(Source records)
┌──
Lemma ready_nodes_run attempt_id ids s :
  nodes_checked s →
  ∃ s', tx_for_each (ready_node attempt_id) ids s = Ok (tt, s') ∧ nodes_checked s'
    ∧ s' = s <| workflow_nodes := workflow_nodes s' |>
    ∧ ∀ key, workflow_nodes s' !! key
        = (λ row, if (key.1 == attempt_id) && contains ids key.2 && (sn_state row == NodeState_Blocked)
                  then set_ready row else row) <$> (workflow_nodes s !! key).
Proof.
  revert s. induction ids as [|node_id ids IH]; intros s Hchecked; simpl.
  - exists s. split_and!; [done|done|by destruct s|]. intros key.
    destruct (workflow_nodes s !! key); simpl; [|done]. by rewrite andb_false_r.
  - destruct (ready_node_run attempt_id node_id s Hchecked) as (s1 & Hone & Hc1 & Hs1 & Hlookup1).
    destruct (IH s1 Hc1) as (s2 & Htwo & Hc2 & Hs2 & Hlookup2).
    exists s2. split_and!; [|done| |].
    + unfold mbind, tx_bind. rewrite Hone. exact Htwo.
    + rewrite Hs2, Hs1. done.
    + intros [a n]. rewrite Hlookup2, Hlookup1. rewrite <- option_fmap_compose.
      apply option_fmap_ext. intros row. simpl. unfold contains.
      destruct (bool_decide_reflect (a = attempt_id)) as [->|Ha]; simpl.
      2:{ rewrite (bool_decide_eq_false_2 ((a, n) = (attempt_id, node_id))) by congruence. done. }
      destruct (bool_decide_reflect (n = node_id)) as [->|Hn]; simpl.
      * rewrite (bool_decide_eq_true_2 ((attempt_id, node_id) = (attempt_id, node_id))) by done.
        rewrite (bool_decide_eq_true_2 (node_id ∈ node_id :: ids)) by left. simpl.
        destruct (bool_decide_reflect (sn_state row = NodeState_Blocked)) as [Hb|Hb]; simpl.
        -- by rewrite andb_false_r.
        -- rewrite (bool_decide_eq_false_2 (sn_state row = NodeState_Blocked)) by done.
           by rewrite andb_false_r.
      * rewrite (bool_decide_eq_false_2 ((attempt_id, n) = (attempt_id, node_id))) by congruence. simpl.
        rewrite (bool_decide_ext (n ∈ node_id :: ids) (n ∈ ids)); [done|].
        rewrite elem_of_cons. naive_solver.
Qed.

(** The node is blocked, always activated, and has no unfinished prerequisite. *)
Definition prerequisites_met (db : WorkflowDb) (key : Uuid * WorkflowNodeId) (row : WfNodeRow) : bool :=
  (sn_state row == NodeState_Blocked) && (sn_activation row == Activation_Always)
  && forallb (λ dependency,
       match workflow_nodes db !! (key.1, dependency) with
       | Some prerequisite => sn_state prerequisite == NodeState_Succeeded
       | None => true
       end) (dependency_ids key.1 key.2 db).

Lemma advanceable_nodes_elem attempt_id node_id db :
  node_id ∈ advanceable_nodes attempt_id db ↔
  ∃ row, workflow_nodes db !! (attempt_id, node_id) = Some row
    ∧ prerequisites_met db (attempt_id, node_id) row = true.
Proof.
  unfold advanceable_nodes, prerequisites_met. rewrite list_elem_of_fmap. split.
  - intros (((a & n) & row) & -> & Hin). apply sort_by_elem, select_rows_elem in Hin as [Hp Hrow].
    simpl in *. rewrite !andb_true_iff, bool_decide_eq_true in Hp. destruct Hp as [[[-> ?] ?] ?].
    exists row. by rewrite !andb_true_iff.
  - intros (row & Hrow & Hp). exists ((attempt_id, node_id), row). split; [done|].
    apply sort_by_elem, select_rows_elem. split; [|done]. simpl in *.
    by rewrite (bool_decide_eq_true_2 (attempt_id = attempt_id)).
Qed.

(** The reference: every node of the attempt whose prerequisites are met becomes ready,
    all at once. *)
Definition made_ready (attempt_id : Uuid) (db : WorkflowDb) : WorkflowDb :=
  db <| workflow_nodes := map_imap (λ key row,
    Some (if (key.1 == attempt_id) && prerequisites_met db key row then set_ready row else row))
    (workflow_nodes db) |>.

Lemma made_ready_lookup attempt_id db key :
  workflow_nodes (made_ready attempt_id db) !! key
  = (λ row, if (key.1 == attempt_id) && prerequisites_met db key row then set_ready row else row)
      <$> (workflow_nodes db !! key).
Proof. simpl. rewrite map_lookup_imap. by destruct (workflow_nodes db !! key). Qed.

(** The body of the loop makes exactly the selected nodes ready. *)
Lemma ready_nodes_made_ready attempt_id s :
  nodes_checked s →
  tx_for_each (ready_node attempt_id) (advanceable_nodes attempt_id s) s
  = Ok (tt, made_ready attempt_id s).
Proof.
  intros Hchecked.
  destruct (ready_nodes_run attempt_id (advanceable_nodes attempt_id s) s Hchecked)
    as (s' & -> & _ & Hs' & Hlookup).
  assert (Hnodes : workflow_nodes s' = workflow_nodes (made_ready attempt_id s)); [|by rewrite Hs', Hnodes].
  apply map_eq. intros [a n]. rewrite Hlookup, made_ready_lookup.
  destruct (workflow_nodes s !! (a, n)) as [row|] eqn:Hrow; [|done]. simpl. f_equal.
  destruct (bool_decide_reflect (a = attempt_id)) as [->|]; [|done]. simpl. unfold contains.
  destruct (prerequisites_met s (attempt_id, n) row) eqn:Hmet.
  - rewrite bool_decide_eq_true_2 by (apply advanceable_nodes_elem; eauto).
    unfold prerequisites_met in Hmet. split_selected.
    by rewrite (bool_decide_eq_true_2 (sn_state row = NodeState_Blocked)).
  - rewrite bool_decide_eq_false_2; [done|].
    rewrite advanceable_nodes_elem. intros (row' & Hrow' & Hmet'). congruence.
Qed.

(** Becoming ready unblocks no other node. *)
Lemma made_ready_settled attempt_id s : advanceable_nodes attempt_id (made_ready attempt_id s) = [].
Proof.
  apply elem_of_nil_inv. intros n (row & Hrow & Hmet)%advanceable_nodes_elem.
  rewrite made_ready_lookup in Hrow. destruct (workflow_nodes s !! (attempt_id, n)) as [old|] eqn:Hold; [|done].
  simpl in Hrow. injection Hrow as <-. rewrite (bool_decide_eq_true_2 (attempt_id = attempt_id)) in Hmet by done.
  simpl in Hmet. destruct (prerequisites_met s (attempt_id, n) old) eqn:Hwas; [by split_selected|].
  rewrite <- not_true_iff_false in Hwas. apply Hwas. unfold prerequisites_met in *.
  apply andb_true_iff in Hmet as [Hhead Hdeps]. rewrite Hhead. simpl in *.
  apply forallb_forall. intros d Hd. pose proof (proj1 (forallb_forall _ _) Hdeps d Hd) as Hone.
  simpl in Hone. rewrite map_lookup_imap in Hone.
  destruct (workflow_nodes s !! (attempt_id, d)) as [prerequisite|]; [|done]. simpl in Hone.
  by case_match.
Qed.

Lemma advance_loop_settles fuel attempt_id s :
  nodes_checked s → advance_loop (S (S fuel)) attempt_id s = Ok (tt, made_ready attempt_id s).
Proof.
  intros Hchecked. pose proof (ready_nodes_made_ready attempt_id s Hchecked) as Hbody.
  pose proof (made_ready_settled attempt_id s) as Hnext.
  simpl. unfold mbind at 1, tx_bind at 1, gets at 1.
  destruct (advanceable_nodes attempt_id s) as [|n ids]; [exact Hbody|].
  unfold mbind at 1, tx_bind at 1. rewrite Hbody. unfold mbind, tx_bind, gets. by rewrite Hnext.
Qed.

(** The loop that advances an attempt ends after two iterations: one pass makes ready
    exactly the blocked nodes whose prerequisites have all succeeded, and a node that
    is only ready unblocks nothing.  More iterations change nothing, and no node that
    could start is left blocked. *)
Theorem advance_ready_nodes_settles attempt_id s :
  nodes_checked s →
  advance_ready_nodes attempt_id s = Ok (tt, made_ready attempt_id s)
  ∧ advanceable_nodes attempt_id (made_ready attempt_id s) = []
  ∧ ∀ fuel, (2 ≤ fuel)%nat →
      advance_loop fuel attempt_id s = advance_ready_nodes attempt_id s.
Proof.
  intros Hchecked. split_and!; [by apply advance_loop_settles|apply made_ready_settled|].
  intros fuel Hfuel. destruct fuel as [|[|fuel]]; [lia..|].
  unfold advance_ready_nodes. by rewrite !advance_loop_settles.
Qed.

(** ** History and the lease journal *)

(** What no sequence of calls undoes.  Closed leases and settled nodes keep their rows,
    receipts, triggers, reductions and transitions are only added, a project's source
    sequence does not go back, and an attempt that ended is not reopened. *)
Theorem workflow_history_is_final db db' :
  rtc scheduler_step db db' →
  (∀ id lease, workflow_lease_journal db !! id = Some lease → sl_state lease ≠ Lease_Active →
     workflow_lease_journal db' !! id = Some lease)
  ∧ (∀ key node, workflow_nodes db !! key = Some node → node_closed (sn_state node) = true →
     workflow_nodes db' !! key = Some node)
  ∧ workflow_triggers db ⊆ workflow_triggers db'
  ∧ workflow_node_receipts db ⊆ workflow_node_receipts db'
  ∧ workflow_cleanup_receipts db ⊆ workflow_cleanup_receipts db'
  ∧ workflow_reductions db ⊆ workflow_reductions db'
  ∧ workflow_transitions db ⊆ workflow_transitions db'
  ∧ (∀ project head, workflow_project_heads db !! project = Some head →
     ∃ head', workflow_project_heads db' !! project = Some head'
       ∧ sh_source_sequence head ≤ sh_source_sequence head')
  ∧ (∀ id attempt, workflow_attempts db !! id = Some attempt → attempt_done attempt →
     ∃ attempt', workflow_attempts db' !! id = Some attempt' ∧ attempt_done attempt').
Proof.
  intros Hrun. pose proof (scheduler_run_rel evolves _ _ Hrun) as Hev.
  pose proof (ev_heads _ _ Hev) as Hheads. split_and!; try by apply Hev.
  - intros id lease Hlease Hclosed. destruct (ev_leases _ _ Hev _ _ Hlease) as (lease' & -> & Hle).
    by rewrite (le_closed _ _ Hle Hclosed).
  - intros key node Hnode Hclosed. destruct (ev_nodes _ _ Hev _ _ Hnode) as (node' & -> & Hne).
    by rewrite (ne_closed _ _ Hne Hclosed).
  - intros id attempt Hattempt Hdone. destruct (ev_attempts _ _ Hev _ _ Hattempt) as (attempt' & ? & Hae).
    exists attempt'. split; [done|]. by apply (ae_done _ _ Hae).
Qed.

(** C27: An attempt that has started to change the system is never given up.  Once its
    mutation has started, no sequence of calls supersedes it or fails it: a newer push,
    an expired lease or a failed node leave it running, to be reconciled or to be
    completed. *)
Theorem mutating_attempt_is_never_abandoned db db' attempt_id attempt :
  rtc scheduler_step db db' →
  workflow_attempts db !! attempt_id = Some attempt →
  sa_mutation_state attempt ≠ Mutation_NotStarted → ¬ abandoned (sa_state attempt) →
  ∃ attempt', workflow_attempts db' !! attempt_id = Some attempt'
    ∧ sa_mutation_state attempt' ≠ Mutation_NotStarted ∧ ¬ abandoned (sa_state attempt').
Proof.
  intros Hrun Hattempt Hmutating Hkept. pose proof (scheduler_run_rel evolves _ _ Hrun) as Hev.
  destruct (ev_attempts _ _ Hev _ _ Hattempt) as (attempt' & Hattempt' & Hae).
  destruct (ae_mutating _ _ Hae Hmutating) as [Hm Hsame]. exists attempt'. split_and!; try done.
  intros Ha. rewrite (Hsame Ha) in Ha. done.
Qed.

(** The steps of a node.  Over any sequence of calls a node keeps its kind, activation,
    profile and pool, moves along the life cycle only, and its lease generation, the
    fencing token of its leases, does not go back. *)
Theorem node_follows_its_life_cycle db db' key node :
  rtc scheduler_step db db' → workflow_nodes db !! key = Some node →
  ∃ node', workflow_nodes db' !! key = Some node' ∧ rtc node_step (sn_state node) (sn_state node')
    ∧ sn_lease_generation node ≤ sn_lease_generation node'
    ∧ sn_node_kind node' = sn_node_kind node ∧ sn_activation node' = sn_activation node
    ∧ sn_profile_id node' = sn_profile_id node ∧ sn_worker_pool node' = sn_worker_pool node.
Proof.
  intros Hrun Hnode. pose proof (scheduler_run_rel evolves _ _ Hrun) as Hev.
  destruct (ev_nodes _ _ Hev _ _ Hnode) as (node' & Hnode' & []). by exists node'.
Qed.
└──
* Task goal *
Find every line in the records that has the word "Hmet". Copy those lines.

* Problem solution *
  destruct (prerequisites_met s (attempt_id, n) row) eqn:Hmet.
    unfold prerequisites_met in Hmet. split_selected.
    rewrite advanceable_nodes_elem. intros (row' & Hrow' & Hmet'). congruence.
  apply elem_of_nil_inv. intros n (row & Hrow & Hmet)%advanceable_nodes_elem.
  simpl in Hrow. injection Hrow as <-. rewrite (bool_decide_eq_true_2 (attempt_id = attempt_id)) in Hmet by done.
  simpl in Hmet. destruct (prerequisites_met s (attempt_id, n) old) eqn:Hwas; [by split_selected|].
  apply andb_true_iff in Hmet as [Hhead Hdeps]. rewrite Hhead. simpl in *.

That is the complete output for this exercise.